When I look out of whatever comes my way each day, I do so with the mindset that I have an opportunity to discover new wineskins for the wine in which I can make sense of the ongoing movement of time with complexity and consciousness (first my consciousness, then asking how it all fits together).
Three paradigm shifts caused me to divide my view of one reality into three dimensions (physical, mental, and spiritual). These shifts were not the result of natural selection or the evolution of matter but an evolution in time itself.
Physical time (tick-tock) happened before humans, but with the intelligent progression of human nature, we learned to master how to measure time (a watch, from nanoseconds to light years in science). However, I always had questions about measuring what could not be measured by empirical language alone (although this language is central to my understanding of the physical and mental universes).
The physical time from creation (see the Teilhard map above) to when life started is the result of that movement and ever-growing consciousness. To my way of thinking, both time and matter had to contain the elements (the fingerprints or DNA of the one who created the whole shebang). Life creation is critical to my hypotheses, and it must come from a source beyond space and time (no matter how many universes there are).
Mental time has been a human creation since we first looked at the sky and figured out a calendar and the Zodiac.
When I look at the Teilhard map, I see that someone had to jump-start creation with an energy other than physical or mental. I see the same pattern of paradigm shift for human life (which evolved from animalistic tendencies). We inherit from animals those traits that make us less human (murder, envy, inauthentic procreation based on our rut or pheromone predominance).
So, the world of matter and time exists in the physical world we see daily. We would die without its unique combinations of gases and molecules. It is our foundation, our rock, on which each individual longs to answer those three questions that allow us to grow to our potential as nature intended. Sex is an authentic part of who we are as humans. As Erich Fromm states in his book, The Art of Loving, we are not born at that higher level of our humanity but must start at the bottom and assimilate what each of us thinks is the purpose of life and the meaning of love. We might indulge in many false paths, such as cotton candy, catering to our natural feeling of indulgence.
Because we are made in the image and likeness of that energy that is beyond any human capacity or capability to understand, the one who started this had to come down (and take on our nature) to show us how to move from physical and mental universes to the spiritual one, one that takes the abandonment of all that we know to assume new assumptions that actually allow humans to reach their destiny. (Philippians 2:5-12) Look this quote up.
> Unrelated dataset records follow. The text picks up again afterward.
Class Evolution (R : relation World) : Prop := {
  ev_join :: Joining R;
  ev_status w k n to : get_node (w_state w) k = Some n -> can_transition n to = true ->
    R w (set_state (upd_node k (set_status to) (w_state w)) w);
  ev_detail w k f : detail f -> R w (set_state (upd_node k f (w_state w)) w);
  ev_intervention w k f : iv_detail f -> R w (set_state (upd_intervention k f (w_state w)) w);
  ev_expire w p : R w (set_state (fst (expire_where p (w_state w))) w);
  ev_ask w uid now node_id q kind qt opts multi req :
    R w (set_state (fst (request_user_input uid now (w_state w) node_id q kind qt opts multi req)) w);
  ev_enqueue w now node_id text sender quote :
    R w (set_state (fst (enqueue now (w_state w) node_id text sender quote)) w);
  ev_take w node_id : R w (set_state (fst (take_queued (w_state w) node_id)) w);
  ev_revision w : R w (set_state (set_revision_count (revision_count (w_state w) + 1) (w_state w)) w);
  ev_patch w z : R w (set_state (set_patch_count z (w_state w)) w);
  ev_add w n : get_node (w_state w) (n_id n) = None -> n_status n = NodeStatus.PENDING ->
    R w (set_state (set_nodes (dset (n_id n) n (nodes (w_state w))) (w_state w)) w);
  ev_spawn w n parent suffix : n_status n = NodeStatus.PENDING ->
    n_id n = parent +:+ "-" +:+ suffix +:+ pretty (derived_count (w_state w) + 1)%Z ->
    let s := set_derived_count (derived_count (w_state w) + 1) (w_state w) in
    R w (set_state (set_nodes (dset (n_id n) n (nodes s)) s) w)
}.

(** [m] relates the world it starts from to the one it leaves, whether it
    returns or raises. *)
Class Keeps (R : relation World) {A} (m : M A) : Prop := keeps : forall w, R w (fst (m w)).

(** Sequencing needs a preorder only. *)
Section keeps_sequence.
Context (R : relation World) `{!PreOrder R}.

#[export] Instance keeps_ret {A} (a : A) : Keeps R (mret a : M A).
Proof. intros w. cbn. reflexivity. Qed.

#[export] Instance keeps_raise {A} e : Keeps R (raise e : M A).
Proof. intros w. cbn. reflexivity. Qed.

#[export] Instance keeps_lift {A} (r : res A) : Keeps R (lift r).
Proof. intros w. cbn. reflexivity. Qed.

#[export] Instance keeps_get_world : Keeps R get_world.
Proof. intros w. cbn. reflexivity. Qed.

#[export] Instance keeps_get_state : Keeps R get_state.
Proof. intros w. cbn. reflexivity. Qed.

Lemma keeps_bind {A B} (m : M A) (f : A -> M B) :
  Keeps R m -> (forall a, Keeps R (f a)) -> Keeps R (m ≫= f).
Proof.
  intros Hm Hf w. unfold mbind, M_bind. specialize (Hm w). destruct (m w) as [w' [a|e]]; cbn in *.
  - etrans; [exact Hm | apply Hf].
  - exact Hm.
Qed.

Lemma keeps_catch {A} (m : M A) h :
  Keeps R m -> (forall e m', h e = Some m' -> Keeps R m') -> Keeps R (catch m h).
Proof.
  intros Hm Hh w. unfold catch. specialize (Hm w). destruct (m w) as [w' [a|e]]; cbn in *; [done|].
  destruct (h e) as [m'|] eqn:E; [|done]. etrans; [exact Hm | by apply (Hh e)].
Qed.

Lemma keeps_mapM_ {A} (f : A -> M unit) l : (forall x, x ∈ l -> Keeps R (f x)) -> Keeps R (mapM_ f l).
Proof.
  intros Hf. induction l as [|x l IH]; [apply keeps_ret|]. cbn. apply keeps_bind.
  - apply Hf. by left.
  - intros _. apply IH. intros y Hy. apply Hf. by right.
Qed.

Lemma keeps_foldM {A B} (f : B -> A -> M B) l : forall acc,
  (forall b x, Keeps R (f b x)) -> Keeps R (foldM f acc l).
Proof.
  induction l as [|x l IH]; intros acc Hf; cbn; [apply keeps_ret|].
  apply keeps_bind; [apply Hf|]. intros b. by apply IH.
Qed.

#[export] Instance keeps_node_at k : Keeps R (node_at k).
Proof.
  apply keeps_bind; [apply _|]. intros s. destruct (get_node s k); apply _.
Qed.
End keeps_sequence.

Section keeps.
Context (R : relation World) `{!Logging R}.

Lemma keeps_frame (f : World -> World) :
  (forall w, w_state (f w) = w_state w) -> (forall w, w_queue w `prefix_of` w_queue (f w)) ->
  Keeps R (modify f).
Proof. intros H1 H2 w. cbn. by apply ev_frame. Qed.

#[export] Instance keeps_set_messages l : Keeps R (modify (set_messages l)).
Proof. by apply keeps_frame. Qed.

#[export] Instance keeps_modify_messages f : Keeps R (modify (fun w => set_messages (f w) w)).
Proof. by apply keeps_frame. Qed.

#[export] Instance keeps_store f : Keeps R (modify (fun w => set_store (f w) w)).
Proof. by apply keeps_frame. Qed.

#[export] Instance keeps_flags f g h : Keeps R (modify (fun w => set_flags (f w) (g w) (h w) w)).
Proof. by apply keeps_frame. Qed.

#[export] Instance keeps_call c : Keeps R (modify (add_call c)).
Proof. by apply keeps_frame. Qed.

#[export] Instance keeps_inbound f : Keeps R (modify (fun w => set_inbound (f w) w)).
Proof. by apply keeps_frame. Qed.

#[export] Instance keeps_compaction f : Keeps R (modify (fun w => set_compaction (f w) w)).
Proof. by apply keeps_frame. Qed.

#[export] Instance keeps_enqueue_event e : Keeps R (enqueue_event e).
Proof. apply keeps_frame; [done|]. intros w. by eexists. Qed.

#[export] Instance keeps_draw : Keeps R draw.
Proof. intros w. by apply ev_frame. Qed.
End keeps.

Section keeps_nodes.
Context (R : relation World) `{!Evolution R}.

Lemma keeps_update_node k f : detail f -> Keeps R (update_node k f).
Proof. intros Hf w. by apply ev_detail. Qed.

#[export] Instance keeps_transition_at k to : Keeps R (transition_at k to).
Proof.
  intros w. unfold transition_at, node_at, get_state, mbind, M_bind. cbn. destruct (get_node (w_state w) k) as [n|] eqn:E; cbn; [|reflexivity].
  unfold apply_transition. destruct (can_transition n to) eqn:Ec; cbn; [|reflexivity].
  by eapply ev_status.
Qed.
End keeps_nodes.
(* ===== verification/Tool.v ===== *)
(** * Tools and the data they exchange (choirworks/core/tool.py; the models of
    choirworks/core/planner.py, orchestration/planning/patch.py,
    subagents/*/model.py and tools/*.py)

    The pydantic models the program defines, as records, with the JSON that
    [model_dump] makes of them, and [FunctionTool]: a name, whether its call is
    published as an artifact, and what running it does. *)
From S2P Require Import Prelude PyStr Dict Json State World.
Local Open Scope string_scope.
Local Open Scope list_scope.

(** ** Plans *)

Record PlanNodeDraft := mkDraft {
  pd_id : string; pd_name : string; pd_agent_name : string; pd_input : list (string * string);
  pd_deps : list string }.
Record PlanDraft := mkPlanDraft { pd_nodes : list PlanNodeDraft }.

(** A planning attempt that failed, with the arguments it had. *)
Record PlanRetry := mkPlanRetry { retry_error : string; retry_args_json : string }.

Record PatchNode := mkPatchNode {
  pn_agent_name : string; pn_name : string; pn_instruction : string; pn_deps : list string }.
Record PlanPatch := mkPatch {
  patch_add : list PatchNode; patch_invalidate : list string; patch_reason : string }.
Record PatchResult := mkPatchResult {
  pr_added : list string; pr_invalidated : list string;
  pr_skipped_in_flight : list string; pr_rejected : list string }.
Definition empty_patch_result : PatchResult := mkPatchResult [] [] [] [].

(** ** Subagent results *)

Record AssistanceResult := mkAssistance {
  as_target_agent : option string; as_instruction : string; as_question_type : QuestionType;
  as_options : list string; as_multi : bool }.
(** [AssistanceResult()]. *)
Definition default_assistance : AssistanceResult := mkAssistance None estr INPUT [] false.

Inductive intent := Deliver | NeedInfo | Revise.
#[export] Instance intent_eq_dec : EqDecision intent.
Proof. solve_decision. Defined.
Definition intent_value (i : intent) : string :=
  match i with Deliver => "deliver" | NeedInfo => "need_info" | Revise => "revise" end.

Record OutcomeResult := mkOutcome {
  oc_intent : intent; oc_question : string; oc_patch : option PlanPatch }.

Record RepairResult := mkRepair { rp_patch : PlanPatch }.

(** ** Arguments *)

Inductive Args :=
| JoinMembersArgs (names : list string) (reason : string)
| AskUserArgs (node_id question : string) (question_type : QuestionType) (options : list string) (multi : bool)
| CallSubagentArgs (requested_by target_agent instruction : string)
| PlanDraftArgs (draft : PlanDraft)
| RevisePlanArgs (patch : PlanPatch)
| AssistanceArgs (r : AssistanceResult)
| OutcomeArgs (r : OutcomeResult)
| RepairArgs (r : RepairResult).

Definition draft_json (d : PlanNodeDraft) : json := JObj [
  ("id", JStr (pd_id d)); ("name", JStr (pd_name d)); ("agent_name", JStr (pd_agent_name d));
  ("input", JObj (prod_map id JStr <$> pd_input d)); ("deps", json_strs (pd_deps d))].

Definition patch_json (p : PlanPatch) : json := JObj [
  ("add", JArr ((fun n => JObj [("agent_name", JStr (pn_agent_name n)); ("name", JStr (pn_name n));
     ("instruction", JStr (pn_instruction n)); ("deps", json_strs (pn_deps n))]) <$> patch_add p));
  ("invalidate", json_strs (patch_invalidate p));
  ("reason", JStr (patch_reason p))].

(** [args.model_dump()]. *)
Definition args_dump (a : Args) : json :=
  match a with
  | JoinMembersArgs names reason => JObj [("names", json_strs names); ("reason", JStr reason)]
  | AskUserArgs node_id q qt opts multi => JObj [("node_id", JStr node_id); ("question", JStr q);
      ("question_type", JStr (QuestionType_value qt)); ("options", json_strs opts); ("multi", JBool multi)]
  | CallSubagentArgs by_ target instruction => JObj [("requested_by", JStr by_);
      ("target_agent", JStr target); ("instruction", JStr instruction)]
  | PlanDraftArgs d => JObj [("nodes", JArr (draft_json <$> pd_nodes d))]
  | RevisePlanArgs p => JObj [("patch", patch_json p)]
  | AssistanceArgs r => JObj [("target_agent", json_opt (as_target_agent r));
      ("instruction", JStr (as_instruction r)); ("question_type", JStr (QuestionType_value (as_question_type r)));
      ("options", json_strs (as_options r)); ("multi", JBool (as_multi r))]
  | OutcomeArgs r => JObj [("intent", JStr (intent_value (oc_intent r))); ("question", JStr (oc_question r));
      ("patch", match oc_patch r with Some p => patch_json p | None => JNull end)]
  | RepairArgs r => JObj [("patch", patch_json (rp_patch r))]
  end.

(** ** Results *)

Record PlanNodeData := mkNodeData {
  nd_id : string; nd_name : string; nd_agent_name : string; nd_deps : list string; nd_input_text : string }.
Definition node_data (n : NodeState) : PlanNodeData :=
  mkNodeData (n_id n) (n_name n) (n_agent_name n) (n_deps n) (n_input_text n).

Inductive ToolData :=
| JoinMembersData (joined : list string)
| AskUserData (iv : Intervention) (agent_name : string)
| CallSubagentData (helper_node_id helper requester : string)
| CreatePlanData (plan_id : string) (plan_version : Z) (nodes : list PlanNodeData)
| RevisePlanData (plan_id : string) (plan_version : Z) (reason : string) (added_nodes : list PlanNodeData)
    (result : PatchResult).

Record FunctionResult := mkResult { fr_success : bool; fr_data : option ToolData; fr_error : option string }.
Definition tool_ok (d : ToolData) : FunctionResult := mkResult true (Some d) None.
Definition tool_error (msg : string) : FunctionResult := mkResult false None (Some msg).

Definition node_data_json (d : PlanNodeData) : json := JObj [
  ("id", JStr (nd_id d)); ("name", JStr (nd_name d)); ("agent_name", JStr (nd_agent_name d));
  ("deps", json_strs (nd_deps d)); ("input_text", JStr (nd_input_text d))].

Definition data_dump (d : ToolData) : json :=
  match d with
  | JoinMembersData joined => JObj [("joined", json_strs joined)]
  | AskUserData iv agent => JObj [("intervention_id", JStr (iv_id iv)); ("node_id", JStr (iv_node_id iv));
      ("agent_name", JStr agent); ("requester", JStr agent); ("question", JStr (iv_question iv));
      ("question_type", JStr (QuestionType_value (iv_question_type iv)));
      ("options", json_strs (iv_options iv)); ("multi", JBool (iv_multi iv))]
  | CallSubagentData id helper requester => JObj [("helper_node_id", JStr id); ("helper", JStr helper);
      ("requester", JStr requester)]
  | CreatePlanData id v l => JObj [("plan_id", JStr id); ("plan_version", JNum v);
      ("nodes", JArr (node_data_json <$> l))]
  | RevisePlanData id v reason l r => JObj [("plan_id", JStr id); ("plan_version", JNum v);
      ("reason", JStr reason); ("added", json_strs (pr_added r));
      ("added_nodes", JArr (node_data_json <$> l)); ("invalidated", json_strs (pr_invalidated r));
      ("skipped_in_flight", json_strs (pr_skipped_in_flight r)); ("rejected", json_strs (pr_rejected r))]
  end.

(** [result.model_dump()]. *)
Definition result_dump (r : FunctionResult) : json := JObj [
  ("success", JBool (fr_success r));
  ("data", match fr_data r with Some d => data_dump d | None => JNull end);
  ("error", json_opt (fr_error r))].

Record FunctionTool := mkTool {
  ft_name : string; ft_emit_artifact : bool; ft_run : Args -> M FunctionResult }.

(** [StructuredOutputTool]: its arguments are the output; running it does nothing. *)
Definition StructuredOutputTool (name : string) : FunctionTool :=
  mkTool name true (fun _ => mret (mkResult true None None)).

(** A model's parsed tool call. *)
Record ToolCallResult := mkCall { tc_function : FunctionTool; tc_args : Args; tc_call_id : string }.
This last level of our humanity is called spiritual, or the fulfillment of our physical evolution, or authentic mental evolution, to become dual citizens: Heaven on the Earth (until we die) and Heaven as our final destination of time from creation to Omega.
I communicate with God through the humanity of Christ in prayer and silence (the language of God). Christ left us Scriptures as a record, although one that contains only a few ideas of the writers or scribes who sought to leave a “How To” book on how to get to Heaven. Our sign is that of the cross, which means to be fully human, I have to live beyond the next moment (existere), pointing at Omga by placing myself in the presence of pure energy (Father, Son, and Holy Spirit) and, with a humble heart, waiting, just waiting.